The diameter and the length of the bell affect the note(frequency), perhaps it's also or more correctly the inside volume of the bell? 
There might be some formulas to predict the note but the simple answer is probably make them long and trim the length to suit.
As far as the musical side of it and what sounds good I have no idea, best to ask one of your musically inclined friends.

You may find some info on this forum.
http://www.hornwhistleboard.com/

I have a lunkenheimer whistle catalog from the 20's that gives lengths, diameters, and I think frequency's of the different whistles they offer. I'll take a look and see what combinations are given for a 12", if they even list one.

Grigg


----------



## steamer

Generally, a multitone whistle is given a Diminished chord or a minor chord.... a diminished chord is is dissonate..often played as transistions or to create "tension".....it's the chords you hear when when the lone ranger is cutting the girl free from the railroad track just as the train is comming. ;D

Check this out

http://www.theguitarsuite.com/Theory/Dim-Chords.html

The "moanful cry" of a steamlocomotive is usually a diminished chord....some steamboats are given a minor chord....

Dave


----------



## mikie6024

hello i was wondering if anyone has any instructions to build a steam whistle for my miniture steam traction engine?
(if anyone can build one then please message me)
thank you


----------



## Jasonb

What scale is your traction engine, I built this one for my 2" (1/6th) engien but as the size gets smaller the pitch goes up, my dog seems to like it though


----------



## mikie6024

im not sure, its quite a big one! what sort of whistles can you do, im looking for a chime?
but any other will do?


----------



## mikie6024

its big enough to pull 4 people and has a seet that fits onto back of locomotive!
im hopeless these days!


----------



## Jasonb

Then you want something bigger, would help if you put a location in your profile but if in the UK try these

Page 43
http://www.homemodelenginemachinist.com/index.php?action=post;topic=15163.0;num_replies=11

http://rabarker.sharepoint.com/Pages/WhistlesSirens.aspx

Page 34
http://www.livesteammodels.co.uk/pdf/MES2012d.pdf


----------



## Grigg

Unfortunately the original pictures disappeared, I'll try to upload them.
some are the original photos when I made it, and a couple from today, it's tarnished some sitting on the shelf.  

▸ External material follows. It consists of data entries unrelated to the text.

Definition with_counts (imp eng eng1 lik rea : option number) : LinkedInPost.t :=
  {| LinkedInPost.id := None; LinkedInPost.postId := None;
     LinkedInPost.text := None; LinkedInPost.content := None;
     LinkedInPost.publishedAt := None; LinkedInPost.date := None;
     LinkedInPost.impressions := imp; LinkedInPost.engagements := eng;
     LinkedInPost.engagement := eng1; LinkedInPost.clicks := None;
     LinkedInPost.likes := lik; LinkedInPost.comments := None;
     LinkedInPost.shares := None; LinkedInPost.reactions := rea |}.

Definition slot (d h s : number) : BestTimeSlot.t :=
  {| BestTimeSlot.dayOfWeek := d; BestTimeSlot.hour := h; BestTimeSlot.score := s |}.

Definition sample_args : Args.t :=
  {| Args.brandId := "42"; Args.text := "hello"; Args.dateTime := "2024-01-15T10:00:00";
     Args.timezone := None; Args.imageUrl := None;
     Args.startDate := None; Args.endDate := None |}.

Definition a_config : MetricoolConfig.t :=
  {| MetricoolConfig.token := "secret"; MetricoolConfig.userId := "7" |}.

(** An upstream that answers 200 with the given bodies. *)
Definition upstream_ok (brands : list Brand.t) (created : ScheduledPost.t)
    (scheduled : list ScheduledPost.t) (posts : list LinkedInPost.t)
    (slots : list BestTimeSlot.t) : Env :=
  {| fetch := fun s _ =>
       inr {| Response.status := 200; Response.text := "";
              Response.json :=
                inr (match s return payload s with
                     | TBrands => brands
                     | TCreated => {| data := created |}
                     | TScheduled => {| data := Some scheduled |}
                     | TPosts => posts
                     | TBestTimes => {| data := Some slots |}
                     | TUnknown => tt
                     end) |};
     Date_now := 0;
     toISOString := fun _ => "1970-01-01T00:00:00.000Z";
     URLSearchParams_toString := fun _ => "";
     Number_toString_big := fun _ => "" |}.

(** An upstream that answers every request with [st] and [body]. *)
Definition upstream_status (st : number) (body : string) : Env :=
  {| fetch := fun s _ =>
       inr {| Response.status := st; Response.text := body;
              Response.json := inl (Error "Unexpected token") |};
     Date_now := 0;
     toISOString := fun _ => "1970-01-01T00:00:00.000Z";
     URLSearchParams_toString := fun _ => "";
     Number_toString_big := fun _ => "" |}.
(** [generateImages]: the state when the promise settles, and the
    requests sent on the way. *)
Definition generateImages (st : State) : State * list Request :=
  if negb (truthy (trim (prompt st))) then
    (setMessage (lit "Please enter a prompt to generate images.") st, [])
  else if negb (truthy (trim (apiKey st))) then
    (setMessage (lit "Please enter your Gemini API Key to generate images.") st, [])
  else
    let st1 := setGeneratedImages [] (setError [] (setLoading true st)) in
    let req := request_of st in
    let st2 :=
      match fetch req with
      | Rejected m =>
          setError
            (or_else m (lit "An unexpected error occurred during image generation."))
            st1
      | NotOk m =>
          let thrown :=
            or_else (match m with Some s => s | None => [] end)
              (lit "Failed to generate images. Please check your API key and prompt.") in
          setError
            (or_else thrown (lit "An unexpected error occurred during image generation."))
            st1
      | Ok (Some (p :: ps)) =>
          let imagesWithText := map (per_prediction (customText st)) (p :: ps) in
          setGeneratedImages (filter_Boolean imagesWithText) st1
      | Ok _ =>
          setError (lit "No images were generated. Please try a different prompt.") st1
      end in
    (setLoading false st2, [req]).

End Generate.

(** [handleCloseMessage] (lines 199-201) *)
Definition handleCloseMessage (st : State) : State := setMessage [] st.

(** What the markup renders of the state: the message modal
    ([message && ...], line 321) and the error banner ([error && ...],
    line 288). *)
Definition modal_shown (st : State) : bool := truthy (message st).
Definition banner_shown (st : State) : bool := truthy (error st).

(** A prediction carries a payload when [bytesBase64Encoded] is a
    non-empty string. *)
Definition has_payload (prediction : Prediction) : bool :=
  match bytesBase64Encoded prediction with
  | Some b => truthy b
  | None => false
  end.

(** The data URL built from a prediction's payload (line 103). *)
Definition payload_url (prediction : Prediction) : jsstring :=
  lit "data:image/png;base64,"
    ++ match bytesBase64Encoded prediction with Some b => b | None => [] end.

(** What a prediction with a payload becomes (lines 104-107). *)
Definition image_of (decode : jsstring -> option (N * N))
    (measureText : jsstring -> jsstring -> Q)
    (customText : jsstring) (prediction : Prediction) : DataURL :=
  if truthy (trim customText)
  then overlayTextOnImage decode measureText (payload_url prediction) customText
  else Url (payload_url prediction).

End Client.
Lemma reputation_hits_cases s env text hay ctx hits s' :
  reputation_hits s env text hay ctx = (Ret hits, s') ->
  hits = [] \/ exists w ev, hits = [reputation_hit w [ev]] /\ (w = 25%Z \/ w = 18%Z).
Proof.
  unfold reputation_hits. destruct (UrlReputationService.enabled s).
  - destruct (lookup_flagged _ _ _ _ _) as [[flagged |] s1]; [| discriminate].
    destruct flagged as [| f fs]; [intros H; injection H as <- _; auto |].
    destruct (_evidence_for_any_token _ _ _ _ _) as [ev |].
    + intros H. injection H as <- _. right. eexists. exists ev. split; [reflexivity |].
      destruct (_ >? 0)%Z; auto.
    + intros H. injection H as <- _. auto.
  - intros H. injection H as <- _. auto.
Qed.

(** X7: the context rules return at most four hits, at most one per
    context rule id; each hit carries exactly one evidence item and the
    weight, severity and action of its rule: shortener 14 high block,
    punycode 12 high block, subdomains 10 medium verify-out-of-band,
    reputation 25 or 18 high block. *)
Theorem X7_context_hits_shape :
  forall (s : UrlReputationService.t) (env : nat -> Exchange) (text haystack : pystr)
         (ctx : AnalysisContext.t) (hits : list RuleHit.t),
    fst (_context_hits s env text haystack ctx) = Ret hits ->
    length hits <= 4
    /\ NoDup (List.map RuleHit.rule_id hits)
    /\ forall h, In h hits -> context_hit_shape h.
Proof.
  intros s env text hay ctx hits. unfold _context_hits.
  destruct (reputation_hits s env text hay ctx) as [[rep |] s1] eqn:Er; [| discriminate].
  simpl fst. intros H. injection H as <-.
  unfold artifact_hits.
  destruct (artifact_hit_cases text hay ctx is_shortener_domain shortener_hit)
    as [-> | [e1 ->]];
  destruct (artifact_hit_cases text hay ctx is_punycode_domain punycode_hit)
    as [-> | [e2 ->]];
  destruct (artifact_hit_cases text hay ctx (fun d => 5 <=? subdomain_count d) subdomains_hit)
    as [-> | [e3 ->]];
  destruct (reputation_hits_cases _ _ _ _ _ Er) as [-> | [w [e4 [-> Hw]]]];
  (split; [simpl; lia |]);
  (split; [simpl; repeat constructor; simpl; intuition discriminate |]);
  simpl; intros h Hin;
  repeat (destruct Hin as [<- | Hin]; [unfold context_hit_shape; simpl; split; [eauto | tauto] |]);
  destruct Hin.
Qed.

Lemma X7_context_hits_shape_witness :
  let s := UrlReputationService.init None None in
  let text := lit "Please verify here: https://bit.ly/abc123" in
  let haystack := normalize_for_matching text in
  let ctx := AnalysisContext.mk [lit "https://bit.ly/abc123"] [lit "bit.ly"] [] [] in
  let hits := [shortener_hit
                 [Evidence.mk PatternType.keyword (lit "context:url")
                              (lit "https://bit.ly/abc123") 20 41
                              (_snippet text 20 41) (Some (lit "url"))]] in
  length hits <= 4
  /\ NoDup (List.map RuleHit.rule_id hits)
  /\ forall h, In h hits -> context_hit_shape h.
Proof.
  apply (@X7_context_hits_shape (UrlReputationService.init None None) failing_world
           (lit "Please verify here: https://bit.ly/abc123")
           (normalize_for_matching (lit "Please verify here: https://bit.ly/abc123"))
           (AnalysisContext.mk [lit "https://bit.ly/abc123"] [lit "bit.ly"] [] [])).
  vm_compute. reflexivity.
Defined.
(** C6, as stated, fails: a provider that states a lifetime of 60 seconds
    makes the client store the time of receipt as expiry, and the request
    goes out, at that very time, with the token just received. *)
Lemma bearer_expiry_counterexample :
  let w := world_at 5000 [token_reply "T1" 60; json_reply 200 (VDict [])] in
  let self1 := signed_in "T1" 255000 in
  let w1 := mkWorld 255000 [json_reply 200 (VDict [])]
              [TokenPost "https://test.api.amadeus.com/v1/security/oauth2/token"
                         "key" "secret";
               JsonDecode (Json (VDict [("access_token", VStr "T1");
                                        ("expires_in", VInt 60)]))] in
  _get_token_sync test_client w = (Ok (VStr "T1"), self1, w1)
  /\ (exists w2,
        request "GET" "/v1/reference-data/locations" None None 30 test_client w =
          (Ok (VDict []), self1, w2)
        /\ log w2 = log w1 ++ [Request "GET"
                                 "https://test.api.amadeus.com/v1/reference-data/locations"
                                 None None (VStr "T1") 30;
                               JsonDecode (Json (VDict []))])
  /\ _token_expiry self1 = Some (now w1)
  /\ ~ (exists expiry, _token_expiry self1 = Some expiry /\ now w1 < expiry).
Proof.
  cbv zeta. split; [reflexivity|]. split.
  - eexists. split; reflexivity.
  - split; [reflexivity|].
    intros (expiry & Hexp & Hlt). simpl in Hexp, Hlt.
    inversion Hexp; subst. lia.
Qed.

(** C6, amended.  The token a request carries is the one in the client's
    token slot, and that slot has an expiry.  When the token came from the
    cache, the expiry is strictly after the time of the call.  When it was
    fetched for this request, the expiry is the time of receipt, which is
    the time of the call, plus the lifetime the provider stated (1700 when it
    stated none) minus 60 seconds; it is strictly after the time of the call
    exactly when that lifetime exceeds 60 seconds. *)
Theorem bearer_expiry_margin :
  forall method endpoint params json_data timeout self w tok self1 w1,
    _get_token_sync self w = (Ok tok, self1, w1) ->
    (exists outcome w2 later,
       request method endpoint params json_data timeout self w = (outcome, self1, w2) /\
       log w2 = log w1 ++ Request method (base_url self1 ++ endpoint)%string
                                  params json_data tok timeout :: later)
    /\ _access_token self1 = tok
    /\ exists expiry,
         _token_expiry self1 = Some expiry /\
         ((self1 = self /\ w1 = w /\ now w1 < expiry)
          \/
          (exists dt r rest data stated expires_in,
             backend w = Responds dt r :: rest /\
             content r = Json data /\
             py_get data "expires_in" (VInt 1700) = Ok stated /\
             py_sub_int stated 0 = Ok expires_in /\
             now w1 = now w + dt /\
             expiry = now w1 + timedelta_seconds (expires_in - 60) /\
             (60 < expires_in <-> now w1 < expiry))).
Proof.
  intros method endpoint params json_data timeout self w tok self1 w1 Htok.
  split; [eapply request_sends_bearer; eassumption|].
  split; [eapply get_token_returns_slot; eassumption|].
  destruct (get_token_inv _ _ _ _ _ Htok) as [(Hfresh & -> & -> & _) | (_ & H)].
  - unfold token_is_fresh in Hfresh.
    apply andb_true_iff in Hfresh. destruct Hfresh as [_ Hfresh].
    destruct (_token_expiry self) as [expiry|]; [|discriminate].
    exists expiry. split; [reflexivity|]. left.
    apply Z.ltb_lt in Hfresh. auto.
  - destruct H as (dt & r & rest & data & v & lifetime
                   & Hb & _ & Hc & _ & Hv & Hl & -> & ->).
    eexists. split; [reflexivity|]. right.
    exists dt, r, rest, data, v, (lifetime + 60).
    cbn [now]. unfold timedelta_seconds.
    repeat split; auto; try lia.
    destruct v; simpl in Hl |- *; try discriminate;
      inversion Hl; subst; f_equal; lia.
Qed.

I didn't say much about making it in the first post..  basically just measured the original and made it up as I went, cut the contours by hand and eye on the lathe though I may have used a form tool on the smaller ones. Screw cut the male threads and used a tap on the female ones.  Little bit of milling in the Bridgeport for the hexes and mysterious dimples in the washer like piece.  The major parts were made in two pieces and silver soldered together and finished.  I wish I had the same type/color of material for both pieces of the base but ended up using what I had on hand.

An earlier question asking for plans for a small steam whistle... look in Guy Lautard's _Machinist's *Second* Bedside Reader_ on page 135 are some nice drawings for a Lunkenheimer with 1.027" outside bell diameter as drawn.  I had fun making it and only recall one possible discrepancy with the drawing.  Threads on the top of the stem; I think the stem needed to be threaded more than just 1" as drawn, worth checking.


----------



## Grigg

Oops, guess this is a long dead thread, anyhow here are some more pictures. 
Also a couple pictures of the little whistle, I made it some 15 or 16 years ago now.


----------